Hard corona (HC) protein, i.e., the environmental proteins of the biological medium that are bound to a nanosurface, is known to affect the biological fate of a nanomedicine. Due to the size, curvature, and specific surface area (SSA) 3-factor interactions inherited in the traditional 3D nanoparticle, HC-dependent bio-nano interactions are often poorly probed and interpreted. Here, the first HC-by-design case study in 2D is demonstrated that sequentially and linearly changes the HC quantity using functionalized graphene oxide (GO) nanosheets. The HC quantity and HC quality are analyzed using NanoDrop and label-free liquid chromatography-mass spectrometry (LC-MS) followed by principal component analysis (PCA). Cellular responses (uptake and cytotoxicity in J774 cell model) are compared using imaging cytometry and the modified lactate dehydrogenase assays, respectively. Cellular uptake linearly and solely correlates with HC quantity (R2 = 0.99634). The nanotoxicity, analyzed by retrospective design of experiment (DoE), is found to be dependent on the nanomaterial uptake (primary), HC composition (secondary), and nanomaterial exposure dose (tertiary).

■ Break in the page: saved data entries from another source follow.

(** Refilling an entry without changing what it stands for. *)
Lemma cache_ok_alter t i f :
  cache_ok t →
  (∀ ip, t !! i = Some ip → dev (f ip) = dev ip ∧ inum (f ip) = inum ip ∧ ref (f ip) = ref ip ∧
     dinode_ok (din (f ip))) →
  cache_ok (alter f i t).
Proof.
  intros HC Hf.
  assert (Ht : ∀ k kp, alter f i t !! k = Some kp → ∃ kp', t !! k = Some kp' ∧
    ref kp' = ref kp ∧ dev kp' = dev kp ∧ inum kp' = inum kp ∧ dinode_ok (din kp)).
  { intros k kp. destruct (decide (k = i)) as [->|Hki].
    - rewrite list_lookup_alter_eq. destruct (t !! i) as [ip|] eqn:E; [|done].
      intros [= <-]. destruct (Hf ip eq_refl) as (-> & -> & -> & ?). by exists ip.
    - rewrite list_lookup_alter_ne by done. intros Hk. exists kp. repeat (split; [done|]).
      by apply (co_din _ HC k). }
  constructor.
  - intros j j' jp jp' Hj Hj'. apply Ht in Hj as (? & ? & <- & <- & <- & _).
    apply Ht in Hj' as (? & ? & <- & <- & <- & _). by apply (co_uniq _ HC).
  - intros k kp Hk. by apply Ht in Hk as (_ & _ & _ & _ & _ & ?).
  - intros k kp Hk. apply Ht in Hk as (? & ? & <- & _). by apply (co_ref _ HC k).
Qed.

(** The state represents the logical inodes [A]: on the device for the inodes in
    [C], and in every valid cache entry; no inode is cached twice. *)
Record rep (s : fs) (d : Z) (A : Z → ikey) (C : Z → Prop) : Prop := Rep {
  rep_wf : wf s d A;
  rep_sync : ∀ n, inode_ok s d n → C n → key (dnode s d n) = A n;
  rep_cache : ∀ i ip, inode_table s !! i = Some ip → 0 < ref ip → valid ip ≠ 0 → dev ip = d →
    inode_ok s d (inum ip) → key (din ip) = A (inum ip) ∧ dinode_ok (din ip);
  rep_tab : cache_ok (inode_table s)
}.

(** Everything is on the device. *)
Definition clean : Z → Prop := λ _, True.

(** [i] is a locked cache entry of inode [n]. *)
Definition held (s : fs) (d : Z) (i : nat) (n : Z) : Prop :=
  inode_ok s d n ∧ ∃ ip, inode_table s !! i = Some ip ∧ 0 < ref ip ∧ valid ip ≠ 0 ∧
    dev ip = d ∧ inum ip = n.

Lemma wp_deref s i ip (Q : inode → fs → Prop) R :
  inode_table s !! i = Some ip → Q ip s → wp (deref (Some i)) Q R s.
Proof. intros Hl HQ. unfold deref. wp_step. wp_step. by eapply wp_expect. Qed.

Lemma deref_held s d A C i n (Q : inode → fs → Prop) R :
  rep s d A C → held s d i n →
  (∀ ip, inode_table s !! i = Some ip → 0 < ref ip → valid ip ≠ 0 → dev ip = d → inum ip = n →
     key (din ip) = A n → dinode_ok (din ip) → Q ip s) →
  wp (deref (Some i)) Q R s.
Proof.
  intros HR [Hn (ip & Hl & Hr & Hv & Hd & Hi)] HQ. eapply wp_deref; [done|].
  destruct (rep_cache _ _ _ _ HR i ip) as [Hk Hok]; [done..|by rewrite Hi|].
  apply HQ; try done. by rewrite <-Hi.
Qed.

Lemma key_addrs x a : key x = a → addrs x = k_addrs a.
Proof. by intros <-. Qed.

Section iupdate.
Context (s : fs) (d : Z) (A : Z → ikey) (n : Z) (W : wf s d A) (Hn : inode_ok s d n).
Context (x : dinode) (Hx : dinode_ok x).

Let buf := splice (fblk s d (inode_block (sbof s d) n)) (Z.to_nat (inode_offset n)) (encode_dinode x).
Let s' := fset d (inode_block (sbof s d) n) buf s.

Lemma iupdate_room :
  (Z.to_nat (inode_offset n) + length (encode_dinode x) ≤
    length (fblk s d (inode_block (sbof s d) n)))%nat.
Proof using W Hn Hx.
  destruct (fblk_ok s d (inode_block (sbof s d) n) (wf_devs _ _ _ W) (wf_dev _ _ _ W)) as [-> _].
  rewrite length_encode_dinode by done. destruct Hn.
  pose proof (inode_offset_range n). lia.
Qed.

Lemma iupdate_buf : block_buf buf.
Proof using W Hn Hx.
  pose proof iupdate_room as Hroom.
  destruct (fblk_ok s d (inode_block (sbof s d) n) (wf_devs _ _ _ W) (wf_dev _ _ _ W)) as [Hl Hb].
  split; unfold buf; [by rewrite length_splice|].
  apply bytes_splice; [done|by apply bytes_encode_dinode].
Qed.

Lemma iupdate_dnode m :
  inode_ok s d m → dnode s' d m = if decide (m = n) then x else dnode s d m.
Proof using W Hn Hx.
  intros Hm. pose proof iupdate_room as Hroom. unfold dnode.
  change (sbof s' d) with (sbof s d). unfold s'.
  rewrite fblk_fset by (apply W || apply iupdate_buf).
  destruct (inode_block_range s d A W n Hn) as (En & _).
  destruct (inode_block_range s d A W m Hm) as (Em & _).
  case_decide as Hb.
  - unfold buf. case_decide as Hmn.
    + subst m. rewrite <-(length_encode_dinode x Hx), sub_splice_eq by done.
      by apply decode_encode_dinode.
    + rewrite Hb. f_equal. apply sub_splice_ne; [by rewrite <-Hb|].
      rewrite length_encode_dinode by done. destruct Hn, Hm.
      pose proof (inode_offset_range n). pose proof (inode_offset_range m).
      destruct (inode_offset_disjoint n m); lia.
  - by rewrite decide_False by congruence.
Qed.
End iupdate.

Record iupdate_post (s : fs) (d n : Z) (s' : fs) : Prop := IupdatePost {
  iu_base : same_base s s' d;
  iu_table : inode_table s' = inode_table s;
  iu_rest : ∀ b, b ≠ inode_block (sbof s d) n → fblk s' d b = fblk s d b
}.

Lemma iupdate_post_allocated s d A n s' b :
  wf s d A → inode_ok s d n → iupdate_post s d n s' → allocated s' d b = allocated s d b.
Proof.
  intros W Hn H. unfold allocated, bitmap. rewrite (same_base_sbof _ _ _ (iu_base _ _ _ _ H)).
  rewrite (iu_rest _ _ _ _ H); [done|]. destruct (inode_block_range s d A W n Hn) as (-> & ? & ?). lia.
Qed.

Lemma iupdate_post_pv s d A n s' m sl :
  wf s d A → inode_ok s d n → iupdate_post s d n s' → inode_ok s d m → slot_ok sl →
  pv s' d (k_addrs (A m)) sl = pv s d (k_addrs (A m)) sl.
Proof.
  intros W Hn H Hm Hsl. apply pv_frame; [|done]. intros sl' Hsl' _ Hv.
  apply (iu_rest _ _ _ _ H). eapply data_blk_not_inode; [done|by apply W|done].
Qed.

Lemma iupdate_wp s d A C i n (Q : unit → fs → Prop) R :
  rep s d A C → held s d i n →
  (∀ s', iupdate_post s d n s' → rep s' d A (λ m, C m ∨ m = n) → Q tt s') →
  wp (iupdate (Some i)) Q R s.
Proof.
  intros HR Hh HQ. pose proof (rep_wf _ _ _ _ HR) as W.
  pose proof (wf_bm_ok _ _ _ W) as B. destruct (Hh) as [Hn _].
  unfold iupdate. wp_step. eapply deref_held; [done..|].
  intros ip Hl Hr Hv Hd Hi Hk Hok. rewrite Hd, Hi.
  wp_step. wp_step. wp_step. eapply wp_expect; [by apply bm_sb_lookup|].
  wp_step. apply wp_read_block; [apply W..|by eapply inode_block_fits|].
  apply wp_write_block; [apply W..|by eapply inode_block_fits|].
  set (s' := fset _ _ _ s).
  assert (HB : same_base s s' d) by (apply same_base_fset; [apply W..|by eapply iupdate_buf]).
  assert (HP : iupdate_post s d n s').
  { constructor; [done..|]. intros b Hb. apply fblk_fset_ne; [apply W..|done]. }
  apply HQ; [done|]. constructor.
  - eapply wf_transfer; [done..|apply W|by intros; apply iupdate_post_pv with n|].
    intros. by rewrite (iupdate_post_allocated s d A n).
  - intros m Hm%(same_base_inode_ok _ _ _ HB) HC. unfold s'.
    rewrite (iupdate_dnode s d A n W Hn (din ip) Hok m Hm).
    case_decide; [by subst|]. apply HR; [done|]. by destruct HC.
  - intros j jp Hj. rewrite (same_base_inode_ok _ _ _ HB). by apply (rep_cache _ _ _ _ HR j).
  - apply (rep_tab _ _ _ _ HR).
Qed.

(** Changing the cached inode: the logical inode follows, the device lags. The
    device may change at the same time, dinodes excepted. *)
Lemma upd_din_rep_gen s s1 d A C i n f :
  rep s d A C → held s d i n →
  same_base s s1 d → inode_table s1 = inode_table s →
  (∀ m, inode_ok s d m → dnode s1 d m = dnode s d m) →
  (∀ ip, inode_table s !! i = Some ip → dinode_ok (din ip) → key (din ip) = A n →
     dinode_ok (f (din ip))) →
  let s' := set_inode_table (alter (λ ip, set_din (f (din ip)) ip) i) s1 in
  (∀ ip, inode_table s !! i = Some ip → key (din ip) = A n →
     wf s' d (upd A n (key (f (din ip))))) →
  ∃ ip, inode_table s !! i = Some ip ∧ key (din ip) = A n ∧ dinode_ok (din ip) ∧
    rep s' d (upd A n (key (f (din ip)))) (λ m, C m ∧ m ≠ n) ∧ held s' d i n.
Proof.
  intros HR [Hn (ip & Hl & Hr & Hv & Hd & Hi)] HB Etab Hdn Hf s' W'.
  destruct (rep_cache _ _ _ _ HR i ip) as [Hk Hok]; [done..|by rewrite Hi|].
  rewrite Hi in Hk. exists ip. split; [done|]. split; [done|]. split; [done|].
  assert (Hok' : ∀ m, inode_ok s' d m ↔ inode_ok s d m) by apply (same_base_inode_ok _ _ _ HB).
  split.
  - constructor; [by apply W'|..].
    + intros m Hm%Hok' [HC Hne]. rewrite upd_ne by done.
      change (dnode s' d m) with (dnode s1 d m). rewrite Hdn by done. by apply HR.
    + intros j jp. rewrite Hok'. cbn. rewrite Etab. destruct (decide (j = i)) as [->|Hj].
      * rewrite list_lookup_alter_eq, Hl. intros [= <-]. cbn. intros _ _ _ _.
        rewrite Hi, upd_eq. split; [done|]. by apply Hf.
      * rewrite list_lookup_alter_ne by done. intros Hjl Hjr Hjv Hjd Hjn.
        rewrite upd_ne; [by eapply (rep_cache _ _ _ _ HR j)|]. intros E. apply Hj.
        eapply (co_uniq _ (rep_tab _ _ _ _ HR)); [done..|congruence|congruence].
    + cbn. rewrite Etab. apply cache_ok_alter; [apply HR|]. intros jp Hjp.
      assert (jp = ip) as -> by congruence. by split_and!; try apply Hf.
  - split; [by apply Hok'|]. eexists. cbn. rewrite Etab, list_lookup_alter_eq, Hl. split; [done|]. done.
Qed.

This unique 2D design eliminates the size-curvature-SSA multifactor interactions and can serve as a reliable screening platform to uncover HC-dependent bio-nano interactions to enable the next-generation quality-by-design (QbD) nanomedicines for better clinical translation.
Keywords: click chemistry; drug delivery; graphene; nanomedicine; protein corona; toxicity.
© 2018 The Authors. Published by WILEY-VCH Verlag GmbH & Co. KGaA, Weinheim.